Harga komoditas pertanian diperkirakan tidak akan banyak berubah pada tahun 2025. Ilustrasi foto
Menurut Kantor Statistik Umum ( Kementerian Keuangan ), Dana Moneter Internasional (IMF) memperkirakan inflasi global pada tahun 2025 akan mencapai 4,3%, 0,1 poin persentase lebih tinggi dari perkiraan pada Januari 2025, dan kemudian akan turun menjadi 3,6% pada tahun 2026.
Perserikatan Bangsa-Bangsa (PBB) menyatakan inflasi global telah menurun dari 4% pada tahun 2024 menjadi 3,6% pada tahun 2025, namun meningkat 0,2 poin persentase dibandingkan dengan perkiraan yang dibuat pada Januari 2025, dalam konteks kenaikan tarif, terutama di Amerika Serikat, yang kemungkinan akan mendorong kenaikan harga konsumen, sehingga menyebabkan inflasi kembali.
Sementara itu, Bank Dunia (WB) menilai inflasi global secara umum masih tinggi dibandingkan dengan target bank sentral dan rata-rata sebelum pandemi. Inflasi global diperkirakan mencapai 2,9% pada tahun 2025, lebih tinggi dari target inflasi rata-rata.
Tren terkini menunjukkan bahwa harga komoditas secara umum turun, terutama karena melemahnya permintaan global, tetapi komoditas tertentu menghadapi tekanan penawaran-permintaan yang unik dan dampak geopolitik yang menyebabkan pandangan yang berbeda.
Menurut Bank Dunia, harga komoditas umum diperkirakan turun 10% pada tahun 2025, terutama karena turunnya harga minyak, meningkatnya produksi sejumlah komoditas energi dan logam, serta berkurangnya kendala pasokan pada komoditas pertanian.
Terkait harga minyak, Bank Dunia memperkirakan harga rata-rata minyak mentah Brent sebesar $66 per barel pada tahun 2025. IMF memperkirakan harga rata-rata minyak sebesar $66,94 per barel pada tahun 2025, dengan penurunan keseluruhan sebesar 15,5%. Harga minyak turun tajam pada awal April 2025 akibat kekhawatiran mengenai ketegangan perdagangan yang memengaruhi permintaan dan peningkatan produksi minyak oleh kelompok OPEC+.

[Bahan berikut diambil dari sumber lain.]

(** The frames a fetch of an uncached page can use. *)
Definition budget s : nat := (length (free_list_ (pool_ s)) + evictables (replacer_ (pool_ s)))%nat.

(** What an operation never does, whatever its outcome: lose the contents of a page,
    or move, unpin or overwrite a pinned page. *)
Definition keeps s s' : Prop :=
  (forall p bs, is_u32 p -> logical_page s p = Some bs -> logical_page s' p = Some bs) /\
  (forall p f, page_table_ (pool_ s) !! p = Some f -> (0 < pins s p)%nat ->
     page_table_ (pool_ s') !! p = Some f /\ (pins s p <= pins s' p)%nat).

Lemma keeps_refl s : keeps s s.
Proof. done. Qed.

Lemma keeps_trans s1 s2 s3 : keeps s1 s2 -> keeps s2 s3 -> keeps s1 s3.
Proof.
  intros [L1 P1] [L2 P2]. split; [auto|]. intros p f Hp Hn.
  destruct (P1 p f Hp Hn) as [Hp' Hn']. destruct (P2 p f Hp') as [? ?]; [lia|]. split; [done|lia].
Qed.

Lemma page_start_inj p q : is_u32 p -> is_u32 q -> p <> q ->
  (page_start p + kPage <= page_start q \/ page_start q + kPage <= page_start p)%nat.
Proof. unfold is_u32, page_start, kPage, kPageSizeBytes. lia. Qed.

Lemma page_start_header p : 0 < p -> (kSerializedSize <= page_start p)%nat.
Proof. unfold page_start, kSerializedSize, kPageSizeBytes. lia. Qed.

(** Writing a page that exists, whatever the outcome. *)
Lemma WritePages_any d p data r d' :
  is_u32 p -> 0 < p -> page_exists d p -> length data = kPage ->
  WritePages p data d = (r, d') ->
  header_ d' = header_ d /\ length (disk_bytes d') = length (disk_bytes d) /\
  (forall off n, (off + n <= page_start p \/ page_start p + kPage <= off)%nat ->
     (off + n <= length (disk_bytes d))%nat -> region (disk_bytes d') off n = region (disk_bytes d) off n) /\
  (r = Ok tt /\ disk_page d' p = data \/ exists e, r = Throw e).
Proof.
  intros Hp Hp0 Hex Hl. unfold page_exists in Hex. unfold WritePages, kHeaderPageId.
  rewrite (proj2 (Z.eqb_neq p 0)) by lia. rewrite bool_decide_false by (by intros ->).
  rewrite Hl. change (Z.of_nat kPage mod kPageSizeBytes =? 0) with true. simpl.
  unfold write_all. rewrite page_offset_eq by done.
  destruct (sys_pwrite (fd_ d) data (p * 4096)) as [w f] eqn:E.
  assert (length (disk_bytes (mk_disk f (header_ d))) = length (disk_bytes d) /\
    forall off n, (off + n <= page_start p \/ page_start p + kPage <= off)%nat ->
     (off + n <= length (disk_bytes d))%nat ->
     region (disk_bytes (mk_disk f (header_ d))) off n = region (disk_bytes d) off n) as [Hlen Hreg].
  { unfold disk_bytes. simpl. destruct w as [k|]; [|by apply pwrite_none in E as ->].
    apply pwrite_some in E as [Hk E]; [|lia]. rewrite E. fold (disk_bytes d).
    change (Z.to_nat (p * 4096)) with (page_start p).
    assert (length (take k data) <= kPage)%nat as Ht by (rewrite length_take; lia).
    split.
    - destruct (decide (take k data = [])) as [Hn|Hn].
      + unfold splice. by rewrite decide_True.
      + rewrite length_splice by done. unfold disk_bytes in *. lia.
    - intros off n Hoff Hn. unfold disk_bytes in *. apply disk_write_below; [lia|done]. }
  destruct w as [k|]; [case_decide as Hk|]; intros; simplify_eq; split_and!; eauto.
  left. split; [done|]. apply pwrite_some in E as [_ E]; [|lia]. unfold disk_page, disk_bytes. simpl.
  rewrite E, firstn_all. change (Z.to_nat (p * 4096)) with (page_start p). rewrite <- Hl.
  apply region_splice_same.
Qed.

(** Memory of the frames. *)
Lemma frame_disjoint f g : f <> g ->
  (frame_ptr f + kPage <= frame_ptr g \/ frame_ptr g + kPage <= frame_ptr f)%nat.
Proof. unfold frame_ptr, kPage, kPageSizeBytes. lia. Qed.

Lemma frame_in_pool n f : (f < n)%nat -> (frame_ptr f + kPage <= n * kPage)%nat.
Proof. unfold frame_ptr, kPage, kPageSizeBytes. lia. Qed.
Definition AsInt (res : EvaluationResult) (i : nat) : result Z :=
  match res with
  | ColResult (IntCol c) => FixedWidth.GetValue c i
  | _ => Throw BadVariantAccess
  end.

Definition AsFloat (res : EvaluationResult) (i : nat) : result f32 :=
  match res with
  | ColResult (FloatCol c) => FixedWidth.GetValue c i
  | _ => f32_of_int <$> AsInt res i
  end.

Definition AsString (res : EvaluationResult) (i : nat) : result string :=
  match res with
  | ColResult (VarcharCol c) => Varchar.GetValue c i
  | _ => Throw BadVariantAccess
  end.

Definition IsValidAt (res : EvaluationResult) (i : nat) : result bool :=
  match res with
  | ColResult c => col_IsValid c i
  | BooleanResult _ validity => Bitmap.IsValid validity i
  end.

(** [IsValidAt(left, i) && IsValidAt(right, i)]. *)
Definition BothValidAt (left right : EvaluationResult) (i : nat) : result bool :=
  l ← IsValidAt left i; if l : bool then IsValidAt right i else mret false.

Definition EvaluateArithmeticInt (op : BinaryOperator) (left right : EvaluationResult) (row_count : nat)
    : result EvaluationResult :=
  res ← for_range 0 row_count
    (fun i res => l ← AsInt left i; r ← AsInt right i; v ← ApplyIntArithmetic op l r;
                  FixedWidth.Append res v) FixedWidth.empty;
  res ← for_range 0 row_count
    (fun i res =>
       operands_valid ← BothValidAt left right i;
       would_divide_by_zero ← (if bool_decide (op = kDivide) then (r ← AsInt right i; mret (r =? 0)) else mret false);
       if negb operands_valid || would_divide_by_zero then FixedWidth.SetNull res i true else mret res) res;
  mret (ColResult (IntCol res)).

Definition EvaluateArithmeticFloat (op : BinaryOperator) (left right : EvaluationResult) (row_count : nat)
    : result EvaluationResult :=
  res ← for_range 0 row_count
    (fun i res => l ← AsFloat left i; r ← AsFloat right i;
                  FixedWidth.Append res (ApplyFloatArithmetic op l r)) FixedWidth.empty;
  res ← for_range 0 row_count
    (fun i res =>
       valid ← BothValidAt left right i;
       if negb valid then FixedWidth.SetNull res i true else mret res) res;
  mret (ColResult (FloatCol res)).

Definition CompareRow (op : BinaryOperator) (left right : EvaluationResult) (i : nat) : result bool :=
  match left with
  | ColResult (VarcharCol _) =>
      l ← AsString left i; r ← AsString right i; mret (compare_string op l r)
  | _ =>
      if IsFloatResult left || IsFloatResult right then
        l ← AsFloat left i; r ← AsFloat right i; mret (compare_float op l r)
      else
        l ← AsInt left i; r ← AsInt right i; mret (compare_int op l r)
  end.

(** [for (i) bitmap.SetValid(i, f(i))], on a bitmap of [row_count] rows. *)
Definition fill_bitmap (row_count : nat) (f : nat -> result bool) : result ValidityBitmap :=
  for_range 0 row_count (fun i bm => b ← f i; SetValid bm i b) (new_bitmap row_count true).

Definition EvaluateComparison (op : BinaryOperator) (left right : EvaluationResult) (row_count : nat)
    : result EvaluationResult :=
  values ← fill_bitmap row_count (CompareRow op left right);
  validity ← fill_bitmap row_count (BothValidAt left right);
  mret (BooleanResult values validity).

Pasokan minyak global diperkirakan mencapai rekor tertinggi sepanjang masa, yaitu 104,2 juta barel per hari, pada tahun 2025. Pasokan ini diperkirakan akan melampaui permintaan akibat perlambatan pertumbuhan global dan meningkatnya penggunaan kendaraan listrik. Namun, masih terdapat risiko terhadap harga minyak akibat pengetatan sanksi terhadap produsen utama seperti Iran, Rusia, dan Venezuela, ketegangan geopolitik, dan kemungkinan penundaan peningkatan produksi OPEC+.
Harga gas alam diperkirakan akan meningkat, terutama didorong oleh kenaikan harga di Amerika Serikat. IMF memperkirakan harga gas alam akan meningkat sebesar 22,8% pada tahun 2025 akibat cuaca yang lebih dingin dari perkiraan dan penghentian pasokan gas Rusia ke Eropa mulai Januari 2025.
Dalam logam, harga sebagian besar logam dasar (tidak termasuk logam mulia) diperkirakan turun karena hambatan terkait perdagangan berdampak pada produksi global.
Harga tembaga dan aluminium akan naik di awal tahun 2025 karena perusahaan melakukan pembelian sebelum kenaikan tarif. Namun, antara pertengahan tahun 2025 dan akhir tahun 2026, pasar berjangka memperkirakan harga aluminium akan turun 5,7%, tembaga 4,5%, dan bijih besi 14,3%.
Pasar masih berpotensi mengalami volatilitas positif pada komoditas utama seperti litium, bijih besi, dan tembaga. Berbeda dengan logam dasar, logam mulia, terutama emas, diperkirakan akan naik lebih dari 30% pada tahun 2025. Harga emas rata-rata tahunan diperkirakan akan mencapai rekor tertinggi karena dianggap sebagai aset safe haven di tengah meningkatnya ketidakpastian geopolitik dan volatilitas keuangan.
Harga komoditas pertanian secara umum diperkirakan tidak akan banyak berubah pada tahun 2025. Indeks Harga Pangan FAO (FFPI) rata-rata mencapai 127,7 poin pada bulan Mei 2025, sedikit turun dari bulan April 2025 tetapi masih 6% lebih tinggi dibandingkan periode yang sama tahun lalu, terutama karena harga produk susu dan daging yang lebih tinggi, diimbangi oleh harga sereal, gula, dan minyak sayur yang lebih rendah.